The original Startup India initiative was launched in January 2016 to simplify regulations and support innovation.

Since then, thousands of startups have been recognized under the program.

The approval of FoF 2.0 shows policy continuity.

It signals that startup support remains a priority even amid global economic uncertainty.

How Startups Can Benefit

Startups cannot directly apply to FoF 2.0.

Instead, they must seek funding from SEBI-registered AIFs that receive capital from SIDBI under the scheme.

Eligible startups typically include:

  • DPIIT-recognized startups
  • Innovation-led technology companies
  • Firms with scalable business models

Founders working in research-heavy fields such as AI chips, robotics, biotech, and clean energy may benefit the most.

Challenges Ahead

While the approval is significant, execution will be crucial.

Deep tech startups face challenges such as:

  • Long development cycles
  • High research costs
  • Regulatory approvals
  • Global competition

Effective fund allocation and strong due diligence will be important to ensure capital reaches high-quality startups.

Monitoring and transparency will also be key to maintaining trust in the system.

India’s Position in Global Deep Tech Race

Countries like the United States and China have invested heavily in deep technology.

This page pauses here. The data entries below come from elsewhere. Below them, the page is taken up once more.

(* ===== verification/Handoff.v ===== *)
(** * Handing a command to the bustx thread: [driver/bsp/src/sdio/flow.rs], [irq.rs]

    [submit_cmd_tx_and_wait_tx_done] and [bustx_thread_fn] meet in two statics,
    [PENDING_CMD_TX] and [TX_RESULT], and two wait queues, whose [notify_one] wakes
    the thread that waits and is lost when there is none.  Here every access is a
    step of its own, so that the interleavings that Flow.v leaves to its scheduler
    are all there.  The numbers of the commands and
    the log are ghosts: they say which command a result belongs to and how each
    submission ended. *)

From Stdlib Require Import Sorted.
From S2P Require Import Prelude.

(** driver/bsp/src/sdio/flow.rs:376-377 [BUSTX_WAIT_MS, EAGAIN] *)
Definition BUSTX_WAIT_MS : Z := 60000.
Definition EAGAIN : Z := -11.

(** Where the caller is: before [TX_RESULT] is cleared, before [PENDING_CMD_TX] is stored, before
    [notify_bustx], in the loop of waits.  Commands are numbered as they are submitted. *)
Inductive caller := CIdle | CCleared (n : nat) | CStored (n : nat) | CWaiting (n : nat).

(** Where the thread is: at the head of its loop, on its wait queue, woken, sending, gone. *)
Inductive thread := TTop | TWaiting | TWoken | TSending (n : nat) | TExited.

#[export] Instance thread_eq_dec : EqDecision thread.
Proof. solve_decision. Defined.

(** driver/bsp/src/sdio/flow.rs:43-52 [PENDING_CMD_TX], [BUSTX_RUNNING], [TX_RESULT], with where the two
    parties are and the ghosts *)
Record Handoff := mkHandoff {
  main : caller;
  bus : thread;
  bustx_running : bool;
  pending : option nat;
  tx_result : option (nat * Z);
  submitted : nat;
  sent : list nat;
  log : list (nat * option (nat * Z)) }.

Definition start : Handoff := mkHandoff CIdle TTop true None None 0 [] [].

Inductive event :=
  | EClear | EStore | ENotify | ETake | EGiveUp
  | EWait | EExit | ETimeout | ELook | ESend (result : Z) | EStop.

(** driver/bsp/src/sdio/flow.rs:429-456 [submit_cmd_tx_and_wait_tx_done], step by step, also driver/bsp/src/sdio/irq.rs:117-119 [notify_bustx];
    giving up after 5000 ms is possible whenever there is no result *)
Definition caller_step (e : event) (s : Handoff) : option Handoff :=
  match e, s.(main) with
  | EClear, CIdle =>
      Some (mkHandoff (CCleared (S s.(submitted))) s.(bus) s.(bustx_running) s.(pending) None
              (S s.(submitted)) s.(sent) s.(log))
  | EStore, CCleared n =>
      Some (mkHandoff (CStored n) s.(bus) s.(bustx_running) (Some n) s.(tx_result) s.(submitted) s.(sent) s.(log))
  | ENotify, CStored n =>
      Some (mkHandoff (CWaiting n) (if bool_decide (s.(bus) = TWaiting) then TWoken else s.(bus))
              s.(bustx_running) s.(pending) s.(tx_result) s.(submitted) s.(sent) s.(log))
  | ETake, CWaiting n =>
      match s.(tx_result) with
      | Some r => Some (mkHandoff CIdle s.(bus) s.(bustx_running) s.(pending) None s.(submitted) s.(sent)
                          (s.(log) ++ [(n, Some r)]))
      | None => None
      end
  | EGiveUp, CWaiting n =>
      match s.(tx_result) with
      | Some _ => None
      | None => Some (mkHandoff CIdle s.(bus) s.(bustx_running) s.(pending) None s.(submitted) s.(sent)
                        (s.(log) ++ [(n, None)]))
      end
  | _, _ => None
  end.

Definition set_bus (t : thread) (s : Handoff) : Handoff :=
  mkHandoff s.(main) t s.(bustx_running) s.(pending) s.(tx_result) s.(submitted) s.(sent) s.(log).

(** driver/bsp/src/sdio/flow.rs:375-408 [bustx_thread_fn], step by step, also driver/bsp/src/sdio/irq.rs:122-124 [wait_bustx_or_timeout];
    a wait that times out looks at nothing, [EAGAIN] stays with the command *)
Definition thread_step (e : event) (s : Handoff) : option Handoff :=
  match e, s.(bus) with
  | EWait, TTop => if s.(bustx_running) then Some (set_bus TWaiting s) else None
  | EExit, TTop => if s.(bustx_running) then None else Some (set_bus TExited s)
  | ETimeout, TWaiting => Some (set_bus TTop s)
  | ELook, TWoken =>
      match s.(pending) with
      | Some n => Some (mkHandoff s.(main) (TSending n) s.(bustx_running) None s.(tx_result) s.(submitted)
                          s.(sent) s.(log))
      | None => Some (set_bus TTop s)
      end
  | ESend r, TSending n =>
      if bool_decide (r = EAGAIN) then Some s
      else Some (mkHandoff s.(main) TTop s.(bustx_running) s.(pending) (Some (n, r)) s.(submitted)
                   (s.(sent) ++ [n]) s.(log))
  | _, _ => None
  end.

(** driver/bsp/src/sdio/flow.rs:1360-1365 [aicbsp_sdio_exit], the flag and the notification *)
Definition stop_step (s : Handoff) : Handoff :=
  mkHandoff s.(main) (if bool_decide (s.(bus) = TWaiting) then TWoken else s.(bus)) false s.(pending) s.(tx_result) s.(submitted) s.(sent) s.(log).

Definition step (e : event) (s : Handoff) : option Handoff :=
  match e with
  | EClear | EStore | ENotify | ETake | EGiveUp => caller_step e s
  | EStop => Some (stop_step s)
  | _ => thread_step e s
  end.

Fixpoint run (es : list event) (s : Handoff) : option Handoff :=
  match es with
  | [] => Some s
  | e :: es => s ← step e s; run es s
  end.

Inductive reachable : Handoff → Prop :=
  | reachable_start : reachable start
  | reachable_step e s s' : reachable s → step e s = Some s' → reachable s'.

Lemma run_reachable es s s' : reachable s → run es s = Some s' → reachable s'.
Proof.
  revert s. induction es as [|e es IH]; intros s Hs; cbn [run]; [by intros [= <-]|].
  destruct (step e s) as [s1|] eqn:E; [|done]. apply IH. by econstructor.
Qed.

(** The steps there are, by what happens and where the caller or the thread is. *)
Ltac step_cases e s E :=
  destruct e; cbn [step] in E; unfold caller_step, thread_step, stop_step, set_bus in E;
  repeat (lazymatch type of E with
    | match main s with _ => _ end = _ => destruct (main s) as [|?|?|?] eqn:?Em
    | match bus s with _ => _ end = _ => destruct (bus s) as [| | |?|] eqn:?Eb
    | match ?x with _ => _ end = _ => destruct x eqn:?
    end; cbv beta iota in E; try discriminate E).

(** ** Every command is sent at most once, in order *)

Definition in_sending (t : thread) : list nat := match t with TSending n => [n] | _ => [] end.
(** The commands that were sent, the one that is being sent, the one that waits. *)
Definition line (s : Handoff) : list nat := s.(sent) ++ in_sending s.(bus) ++ option_list s.(pending).

Definition in_order (s : Handoff) : Prop :=
  StronglySorted lt (line s) ∧ Forall (λ n, n ≤ s.(submitted))%nat (line s) ∧
  match s.(main) with
  | CIdle => True
  | CCleared n => n = s.(submitted) ∧ Forall (λ k, k < n)%nat (line s)
  | CStored n | CWaiting n => n = s.(submitted)
  end.

Lemma sorted_app_inv {A} (R : A → A → Prop) l1 l2 : StronglySorted R (l1 ++ l2) → StronglySorted R l1.
Proof.
  induction l1 as [|x l1 IH]; simpl; [constructor|]. intros Hs. apply StronglySorted_inv in Hs as [Hs Hf].
  constructor; [by apply IH|]. by apply Forall_app in Hf as [Hf _].
Qed.

Lemma sorted_snoc (l : list nat) n :
  StronglySorted lt l → Forall (λ k, k < n)%nat l → StronglySorted lt (l ++ [n]).
Proof.
  induction 1 as [|x l Hs IH Hf]; intros Hn; simpl; [repeat constructor|].
  apply Forall_cons in Hn as [Hx Hn]. constructor; [by apply IH|]. apply Forall_app. by repeat constructor.
Qed.

Lemma sorted_sublist l l' : sublist l' l → StronglySorted lt l → StronglySorted lt l'.
Proof.
  induction 1 as [|x l1 l2 Hs IH|x l1 l2 Hs IH]; intros Hl; [done|..]; apply StronglySorted_inv in Hl as [Hl Hx].
  - constructor; [by apply IH|]. rewrite !Forall_forall in *. intros y Hy. by apply Hx; eapply elem_of_sublist.
  - by apply IH.
Qed.

Lemma sorted_NoDup l : StronglySorted lt l → NoDup l.
Proof.
  induction 1 as [|x l _ IH Hx]; constructor; [|done]. rewrite Forall_forall in Hx. intros ?%Hx. lia.
Qed.

(** Waking the thread changes nothing in the line. *)
Lemma in_sending_wake t : in_sending (if bool_decide (t = TWaiting) then TWoken else t) = in_sending t.
Proof. case_bool_decide as E; [by rewrite E|done]. Qed.

Lemma in_order_step e s s' : in_order s → step e s = Some s' → in_order s'.
Proof.
  unfold in_order, line. intros (Hs & Hf & Hm) E.
  step_cases e s E.
  all: injection E as <-; simpl in *; rewrite ?in_sending_wake, ?Em, ?Eb in *; simpl in *.
  all: try by (split; [|split]).
  - split; [done|]. split; [|split; [done|]]; eapply Forall_impl; try exact Hf; simpl; lia.
  - destruct Hm as [-> Hn]. rewrite app_assoc in *. apply Forall_app in Hn as [Hn _].
    apply Forall_app in Hf as [Hf _]. split; [by eapply sorted_snoc, Hn; eapply sorted_app_inv|].
    split; [|done]. apply Forall_app. by repeat constructor.
  - by rewrite <- app_assoc.
Qed.

Lemma reachable_in_order s : reachable s → in_order s.
Proof.
  induction 1 as [|e s s' _ IH E]; [|by eapply in_order_step].
  split; [constructor|]. split; [constructor|done].
Qed.

(** Whatever the interleaving of submissions, wake-ups, time-outs and
    sends, including [EAGAIN] and a stop of the thread: the commands that went out are a strictly
    increasing sequence of submitted ones, so that none is sent twice, and none overtakes another. *)
Lemma handoff_at_most_once s :
  reachable s → StronglySorted lt s.(sent) ∧ Forall (λ n, n ≤ s.(submitted))%nat s.(sent).
Proof.
  intros (Hs & Hf & _)%reachable_in_order. unfold line in *. split; [by eapply sorted_app_inv|].
  by apply Forall_app in Hf as [Hf _].
Qed.

(** ** A caller that does not give up gets its own result *)

Definition patient (s : Handoff) : Prop := Forall (λ '(_, o), o ≠ None) s.(log).

Definition own_entry : nat * option (nat * Z) → Prop := λ '(n, o), ∀ k r, o = Some (k, r) → k = n.

(** Nothing is under way; command [n] is, at exactly one place. *)
Definition quiet (s : Handoff) : Prop :=
  s.(pending) = None ∧ in_sending s.(bus) = [] ∧ s.(tx_result) = None.
Definition under_way (n : nat) (s : Handoff) : Prop :=
  (s.(pending) = Some n ∧ in_sending s.(bus) = [] ∧ s.(tx_result) = None) ∨
  (s.(pending) = None ∧ in_sending s.(bus) = [n] ∧ s.(tx_result) = None) ∨
  (s.(pending) = None ∧ in_sending s.(bus) = [] ∧ ∃ r, s.(tx_result) = Some (n, r)).

Definition one_place (s : Handoff) : Prop :=
  Forall own_entry s.(log) ∧
  match s.(main) with
  | CIdle | CCleared _ => quiet s
  | CStored n | CWaiting n => under_way n s
  end.

Lemma one_place_step e s s' :
  (patient s → one_place s) → step e s = Some s' → patient s' → one_place s'.
Proof.
  unfold one_place, quiet, under_way, patient. intros Hone E Hp.
  step_cases e s E.
  all: injection E as <-; simpl in *; rewrite ?in_sending_wake, ?Em, ?Eb in *; simpl in *.
  4: { apply Forall_app in Hp as [Hp _]. destruct (Hone Hp) as [Hown Hpl]. split; [|naive_solver].
       apply Forall_app. split; [done|]. apply Forall_singleton. intros k r [= ->]. naive_solver. }
  4: { apply Forall_app in Hp as [_ Hl]. by apply Forall_cons in Hl as [Hl _]. }
  all: destruct (Hone Hp) as [Hown Hpl]; split; [done|]; try destruct (main s); naive_solver.
Qed.

Lemma patient_back e s s' : step e s = Some s' → patient s' → patient s.
Proof.
  unfold patient. intros E Hp.
  step_cases e s E.
  all: injection E as <-; try done; simpl in Hp; by apply Forall_app in Hp as [Hp _].
Qed.

(** C19 (safety): in every run in which no caller has given up, every submission that
    ended has ended with the result of its own command; and at any time the command that was submitted
    last is at exactly one place: waiting, being sent, or answered. *)
Theorem handoff_own_result s : reachable s → patient s → one_place s.
Proof.
  induction 1 as [|e s s' _ IH E]; [by repeat split|]. intros Hp.
  eapply one_place_step; [exact IH|exact E|exact Hp].
Qed.

(** Two submissions, each answered by its own result. *)
Definition two_sent : list event :=
  [EWait; EClear; EStore; ENotify; ELook; ESend 0; ETake; EWait; EClear; EStore; ENotify; ELook; ESend (-11);
   ESend (-5); ETake].

Lemma handoff_at_most_once_witness :
  match run two_sent start with
  | Some s => s.(sent) = [1; 2]%nat ∧ StronglySorted lt s.(sent)
  | None => False
  end.
Proof.
  destruct (run two_sent start) as [s|] eqn:E; [|vm_compute in E; discriminate E].
  pose proof (run_reachable two_sent start s reachable_start E) as Hr.
  split; [vm_compute in E; injection E as <-; reflexivity|]. apply (handoff_at_most_once s Hr).
Defined.

Lemma handoff_own_result_witness :
  match run two_sent start with
  | Some s => s.(log) = [(1%nat, Some (1%nat, 0)); (2%nat, Some (2%nat, -5))] ∧ Forall own_entry s.(log)
  | None => False
  end.
Proof.
  destruct (run two_sent start) as [s|] eqn:E; [|vm_compute in E; discriminate E].
  pose proof (run_reachable two_sent start s reachable_start E) as Hr.
  assert (s.(log) = [(1%nat, Some (1%nat, 0)); (2%nat, Some (2%nat, -5))]) as El
    by (vm_compute in E; injection E as <-; reflexivity).
  split; [exact El|]. apply (handoff_own_result s Hr). unfold patient. rewrite El. by repeat constructor.
Defined.

(** ** What goes wrong otherwise *)

Definition thread_side (e : event) : bool :=
  match e with EWait | EExit | ETimeout | ELook | ESend _ => true | _ => false end.

(** A command waits, and the thread was not told. *)
Definition forgotten (s : Handoff) : Prop :=
  s.(pending) ≠ None ∧ (s.(bus) = TTop ∨ s.(bus) = TWaiting ∨ s.(bus) = TExited) ∧ s.(tx_result) = None.

Lemma forgotten_step e s s' : thread_side e = true → forgotten s → step e s = Some s' →
  forgotten s' ∧ s'.(sent) = s.(sent) ∧ s'.(main) = s.(main).
Proof.
  unfold forgotten. intros He (Hp & Hb & Hr) E.
  destruct e; try discriminate He; cbn [step] in E; unfold thread_step, set_bus in E;
    destruct Hb as [Hb|[Hb|Hb]]; rewrite Hb in E; try done;
    try (destruct (bustx_running s); try done); injection E as <-; simpl; naive_solver.
Qed.

(** C20 (counterexample): two runs the queues allow.  When the thread is between two waits as a
    command is submitted, the notification is lost, and no run of the thread, however often its waits
    time out, sends that command any more: the caller has to give up.  And when a caller gives up while
    its command is being sent, the next caller takes the old command's result: it is told that its own
    command, number 2, went out, while only number 1 did. *)
Theorem handoff_flaws :
  (∃ s, reachable s ∧ s.(main) = CWaiting 1 ∧ ∀ es s', Forall (λ e, thread_side e = true) es →
     run es s = Some s' → s'.(sent) = [] ∧ s'.(tx_result) = None ∧ s'.(main) = CWaiting 1) ∧
  (∃ s, reachable s ∧ s.(log) = [(1%nat, None); (2%nat, Some (1%nat, 0))] ∧ s.(sent) = [1%nat] ∧
     s.(pending) = Some 2%nat).
Proof.
  split.
  - set (es0 := [EClear; EStore; ENotify]). destruct (run es0 start) as [s|] eqn:E; [|vm_compute in E; discriminate E].
    exists s. split; [by eapply run_reachable; [apply reachable_start|]|].
    vm_compute in E. injection E as <-. split; [done|].
    match goal with |- context [run _ ?s = _] => set (s0 := s) end.
    assert (forgotten s0) as Hf by (split; [done|split; [by left|done]]).
    assert (sent s0 = [] ∧ main s0 = CWaiting 1) as Hs by done. clearbody s0. clear es0.
    intros es s' Hes. revert s0 Hf Hs. induction Hes as [|e es He _ IH]; intros s0 Hf [Hs Hm]; cbn [run].
    + intros [= <-]. by destruct Hf as (_ & _ & Hr).
    + destruct (step e s0) as [s1|] eqn:E; [|done].
      destruct (forgotten_step e s0 s1 He Hf E) as (Hf1 & Hs1 & Hm1). apply IH; [done|]. by rewrite Hs1, Hm1.
  - set (es0 := [EWait; EClear; EStore; ENotify; ELook; EGiveUp; EClear; EStore; ENotify; ESend 0; ETake]).
    destruct (run es0 start) as [s|] eqn:E; [|vm_compute in E; discriminate E]. exists s.
    split; [by eapply run_reachable; [apply reachable_start|]|]. vm_compute in E. by injection E as <-.
Qed.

India has strong talent in engineering and research. However, access to long-term funding has often been limited.

FoF 2.0 aims to address this gap.

If implemented effectively, it can help Indian startups build globally competitive products and intellectual property.

This could improve India’s standing in global technology value chains.

What This Means for Investors and Entrepreneurs

For entrepreneurs, this is a positive policy signal.

For investors, it offers an opportunity to partner with government-backed capital pools.

For the economy, it strengthens the innovation ecosystem.

The focus on deep tech also supports national priorities such as digital sovereignty, advanced manufacturing, and sustainable development.

Conclusion

The approval of Startup India FoF 2.0 with a ₹10,000 crore corpus marks a major step in India’s innovation journey.

The fund aims to support deep tech startups in critical sectors like AI, semiconductors, clean energy, biotech, and space technology.

By channeling capital through SIDBI and professional investment funds, the government seeks to boost private participation and build a stronger, research-driven startup ecosystem.

At a time when global funding conditions remain tight, this move provides stability and long-term direction.

If implemented well, FoF 2.0 could play a key role in shaping India’s next decade of technology growth.

For Indian founders and investors, the message is clear: deep tech innovation now has stronger institutional backing than ever before.